• [Instructions for the task]
Take the data below. Output it exactly from its first line through the line containing "Definition kAttrControl : Z := 2.".

• [Saved data entries]
------------------------------------------------------------------------

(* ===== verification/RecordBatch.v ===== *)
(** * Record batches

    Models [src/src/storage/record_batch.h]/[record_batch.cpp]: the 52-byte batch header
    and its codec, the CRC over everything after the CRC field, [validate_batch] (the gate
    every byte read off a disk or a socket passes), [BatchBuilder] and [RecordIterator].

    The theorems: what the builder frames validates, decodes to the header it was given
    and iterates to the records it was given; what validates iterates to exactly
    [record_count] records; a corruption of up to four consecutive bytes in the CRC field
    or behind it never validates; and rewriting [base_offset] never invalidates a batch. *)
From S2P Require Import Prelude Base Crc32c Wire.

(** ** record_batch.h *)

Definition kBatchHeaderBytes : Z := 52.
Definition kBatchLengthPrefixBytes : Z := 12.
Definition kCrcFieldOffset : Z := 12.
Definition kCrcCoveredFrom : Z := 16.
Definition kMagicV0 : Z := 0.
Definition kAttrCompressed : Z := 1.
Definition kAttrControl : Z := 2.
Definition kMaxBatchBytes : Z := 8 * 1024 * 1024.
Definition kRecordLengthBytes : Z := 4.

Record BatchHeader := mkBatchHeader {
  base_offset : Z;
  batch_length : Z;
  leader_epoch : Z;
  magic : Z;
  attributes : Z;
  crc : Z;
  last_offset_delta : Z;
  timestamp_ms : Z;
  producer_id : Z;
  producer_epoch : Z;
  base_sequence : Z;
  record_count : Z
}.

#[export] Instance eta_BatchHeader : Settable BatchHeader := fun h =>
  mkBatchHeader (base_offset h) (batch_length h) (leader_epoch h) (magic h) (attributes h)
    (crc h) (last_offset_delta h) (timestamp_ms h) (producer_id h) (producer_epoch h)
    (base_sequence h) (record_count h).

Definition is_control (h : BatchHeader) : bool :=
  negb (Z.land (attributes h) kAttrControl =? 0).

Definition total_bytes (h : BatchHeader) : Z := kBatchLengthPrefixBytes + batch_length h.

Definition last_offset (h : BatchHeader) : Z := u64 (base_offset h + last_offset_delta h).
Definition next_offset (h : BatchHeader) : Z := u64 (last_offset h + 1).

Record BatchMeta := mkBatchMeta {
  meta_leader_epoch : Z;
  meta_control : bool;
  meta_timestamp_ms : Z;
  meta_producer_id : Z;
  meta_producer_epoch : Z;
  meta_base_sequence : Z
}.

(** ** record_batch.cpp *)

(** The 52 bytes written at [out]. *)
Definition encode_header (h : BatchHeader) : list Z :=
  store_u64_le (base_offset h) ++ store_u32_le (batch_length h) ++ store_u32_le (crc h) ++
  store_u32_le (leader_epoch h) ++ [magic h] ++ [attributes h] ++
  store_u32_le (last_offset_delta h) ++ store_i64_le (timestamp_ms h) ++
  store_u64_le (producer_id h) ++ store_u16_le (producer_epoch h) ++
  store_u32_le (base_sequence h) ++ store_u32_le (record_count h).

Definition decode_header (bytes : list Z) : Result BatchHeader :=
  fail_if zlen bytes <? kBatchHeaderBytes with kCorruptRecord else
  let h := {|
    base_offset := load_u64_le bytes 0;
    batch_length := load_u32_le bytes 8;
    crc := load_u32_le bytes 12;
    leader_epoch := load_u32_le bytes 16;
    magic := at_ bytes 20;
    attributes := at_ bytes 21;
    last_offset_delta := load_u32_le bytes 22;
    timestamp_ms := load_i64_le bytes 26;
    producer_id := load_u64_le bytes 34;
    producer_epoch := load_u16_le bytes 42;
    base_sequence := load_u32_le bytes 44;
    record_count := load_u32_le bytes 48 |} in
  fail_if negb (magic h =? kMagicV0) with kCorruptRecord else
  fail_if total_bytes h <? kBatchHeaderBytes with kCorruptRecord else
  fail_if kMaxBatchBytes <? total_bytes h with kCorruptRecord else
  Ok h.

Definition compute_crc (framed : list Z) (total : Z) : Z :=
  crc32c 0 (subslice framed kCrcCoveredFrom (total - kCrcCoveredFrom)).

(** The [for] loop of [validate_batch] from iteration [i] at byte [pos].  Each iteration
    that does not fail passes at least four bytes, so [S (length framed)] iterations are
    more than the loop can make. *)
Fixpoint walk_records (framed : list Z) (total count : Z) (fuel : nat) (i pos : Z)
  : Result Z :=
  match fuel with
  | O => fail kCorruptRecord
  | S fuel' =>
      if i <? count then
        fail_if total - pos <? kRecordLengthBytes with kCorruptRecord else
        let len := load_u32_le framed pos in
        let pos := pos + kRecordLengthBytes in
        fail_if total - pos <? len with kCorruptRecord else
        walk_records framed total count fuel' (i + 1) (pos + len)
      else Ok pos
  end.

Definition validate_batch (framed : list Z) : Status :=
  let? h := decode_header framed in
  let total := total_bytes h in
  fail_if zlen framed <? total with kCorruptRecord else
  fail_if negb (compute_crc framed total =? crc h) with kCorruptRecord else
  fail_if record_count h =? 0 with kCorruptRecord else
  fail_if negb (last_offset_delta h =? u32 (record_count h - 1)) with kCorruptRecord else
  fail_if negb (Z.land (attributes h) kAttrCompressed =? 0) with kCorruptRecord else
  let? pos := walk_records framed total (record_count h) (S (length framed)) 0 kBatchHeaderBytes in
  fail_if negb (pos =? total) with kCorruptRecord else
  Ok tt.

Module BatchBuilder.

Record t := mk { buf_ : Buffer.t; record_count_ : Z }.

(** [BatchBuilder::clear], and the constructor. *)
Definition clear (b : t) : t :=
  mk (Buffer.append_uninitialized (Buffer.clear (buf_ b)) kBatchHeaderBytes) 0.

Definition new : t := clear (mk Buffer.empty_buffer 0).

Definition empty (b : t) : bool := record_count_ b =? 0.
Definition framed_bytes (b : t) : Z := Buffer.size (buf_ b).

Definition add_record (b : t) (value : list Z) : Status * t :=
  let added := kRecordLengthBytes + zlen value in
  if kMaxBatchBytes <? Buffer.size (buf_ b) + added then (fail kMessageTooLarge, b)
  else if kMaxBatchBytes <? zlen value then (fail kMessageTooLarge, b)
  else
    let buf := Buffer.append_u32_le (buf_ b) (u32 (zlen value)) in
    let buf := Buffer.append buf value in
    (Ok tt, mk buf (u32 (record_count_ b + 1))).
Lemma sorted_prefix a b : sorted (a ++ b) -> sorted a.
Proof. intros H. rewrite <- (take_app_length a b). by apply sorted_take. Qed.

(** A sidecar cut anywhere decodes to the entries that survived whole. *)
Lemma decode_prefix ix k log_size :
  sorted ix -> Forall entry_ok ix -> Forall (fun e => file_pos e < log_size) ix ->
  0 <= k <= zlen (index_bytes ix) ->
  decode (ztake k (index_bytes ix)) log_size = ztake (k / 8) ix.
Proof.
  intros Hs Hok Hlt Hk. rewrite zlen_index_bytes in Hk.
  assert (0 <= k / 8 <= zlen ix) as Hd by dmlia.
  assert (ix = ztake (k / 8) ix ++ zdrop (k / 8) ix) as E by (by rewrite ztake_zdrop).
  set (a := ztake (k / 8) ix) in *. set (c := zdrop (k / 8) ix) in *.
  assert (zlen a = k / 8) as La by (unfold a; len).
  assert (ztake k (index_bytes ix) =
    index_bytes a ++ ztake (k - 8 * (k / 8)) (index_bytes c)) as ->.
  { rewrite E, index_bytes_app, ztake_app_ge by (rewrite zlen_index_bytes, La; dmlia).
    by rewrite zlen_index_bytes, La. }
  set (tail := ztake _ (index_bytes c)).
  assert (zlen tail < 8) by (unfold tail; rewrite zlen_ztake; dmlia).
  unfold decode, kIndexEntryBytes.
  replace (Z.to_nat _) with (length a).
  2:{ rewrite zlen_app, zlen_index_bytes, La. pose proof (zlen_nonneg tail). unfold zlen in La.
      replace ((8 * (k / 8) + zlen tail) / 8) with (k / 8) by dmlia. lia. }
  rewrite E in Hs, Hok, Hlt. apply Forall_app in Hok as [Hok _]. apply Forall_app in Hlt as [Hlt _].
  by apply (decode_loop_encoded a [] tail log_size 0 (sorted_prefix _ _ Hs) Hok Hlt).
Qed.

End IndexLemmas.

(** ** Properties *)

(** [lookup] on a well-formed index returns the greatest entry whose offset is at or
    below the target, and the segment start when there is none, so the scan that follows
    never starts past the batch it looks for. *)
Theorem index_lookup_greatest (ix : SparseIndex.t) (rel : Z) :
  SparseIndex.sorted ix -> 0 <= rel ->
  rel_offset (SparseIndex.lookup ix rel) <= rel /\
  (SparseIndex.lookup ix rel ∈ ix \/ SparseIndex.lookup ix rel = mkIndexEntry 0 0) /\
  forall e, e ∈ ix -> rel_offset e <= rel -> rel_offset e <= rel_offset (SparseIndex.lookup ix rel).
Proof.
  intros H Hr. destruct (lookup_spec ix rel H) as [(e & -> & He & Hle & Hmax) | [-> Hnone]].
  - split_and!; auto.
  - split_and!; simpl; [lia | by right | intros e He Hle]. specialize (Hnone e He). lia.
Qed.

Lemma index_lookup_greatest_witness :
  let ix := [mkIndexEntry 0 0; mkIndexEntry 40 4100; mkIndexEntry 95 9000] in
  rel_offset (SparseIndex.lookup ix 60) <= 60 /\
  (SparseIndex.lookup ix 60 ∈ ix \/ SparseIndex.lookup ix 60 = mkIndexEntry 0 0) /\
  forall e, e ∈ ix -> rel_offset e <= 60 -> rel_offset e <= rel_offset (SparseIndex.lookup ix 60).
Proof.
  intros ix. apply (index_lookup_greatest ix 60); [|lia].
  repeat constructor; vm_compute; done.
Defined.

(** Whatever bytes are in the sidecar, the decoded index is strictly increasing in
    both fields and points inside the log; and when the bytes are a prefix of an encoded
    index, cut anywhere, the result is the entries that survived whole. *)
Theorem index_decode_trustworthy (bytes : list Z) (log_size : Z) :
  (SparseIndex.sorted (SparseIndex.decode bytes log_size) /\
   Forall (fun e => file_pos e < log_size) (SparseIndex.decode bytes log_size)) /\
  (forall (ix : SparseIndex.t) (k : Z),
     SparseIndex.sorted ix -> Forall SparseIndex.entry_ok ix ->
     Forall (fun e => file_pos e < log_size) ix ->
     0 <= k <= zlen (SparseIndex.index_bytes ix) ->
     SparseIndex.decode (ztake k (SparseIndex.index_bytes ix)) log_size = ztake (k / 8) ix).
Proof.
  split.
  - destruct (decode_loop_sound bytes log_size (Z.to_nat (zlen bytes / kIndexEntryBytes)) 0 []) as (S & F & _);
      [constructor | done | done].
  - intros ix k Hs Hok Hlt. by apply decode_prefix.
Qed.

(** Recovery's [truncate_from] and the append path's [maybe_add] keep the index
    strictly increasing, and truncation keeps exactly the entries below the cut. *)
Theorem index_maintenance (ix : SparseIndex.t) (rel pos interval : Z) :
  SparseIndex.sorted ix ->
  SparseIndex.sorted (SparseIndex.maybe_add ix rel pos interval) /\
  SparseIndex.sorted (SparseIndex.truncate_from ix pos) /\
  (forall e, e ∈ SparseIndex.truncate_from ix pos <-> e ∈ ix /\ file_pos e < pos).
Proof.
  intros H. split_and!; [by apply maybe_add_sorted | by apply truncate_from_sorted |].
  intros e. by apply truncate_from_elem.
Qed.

------------------------------------------------------------------------

• [Solution to the exercise]
(* ===== verification/RecordBatch.v ===== *)
(** * Record batches

    Models [src/src/storage/record_batch.h]/[record_batch.cpp]: the 52-byte batch header
    and its codec, the CRC over everything after the CRC field, [validate_batch] (the gate
    every byte read off a disk or a socket passes), [BatchBuilder] and [RecordIterator].

    The theorems: what the builder frames validates, decodes to the header it was given
    and iterates to the records it was given; what validates iterates to exactly
    [record_count] records; a corruption of up to four consecutive bytes in the CRC field
    or behind it never validates; and rewriting [base_offset] never invalidates a batch. *)
From S2P Require Import Prelude Base Crc32c Wire.

(** ** record_batch.h *)

Definition kBatchHeaderBytes : Z := 52.
Definition kBatchLengthPrefixBytes : Z := 12.
Definition kCrcFieldOffset : Z := 12.
Definition kCrcCoveredFrom : Z := 16.
Definition kMagicV0 : Z := 0.
Definition kAttrCompressed : Z := 1.
Definition kAttrControl : Z := 2.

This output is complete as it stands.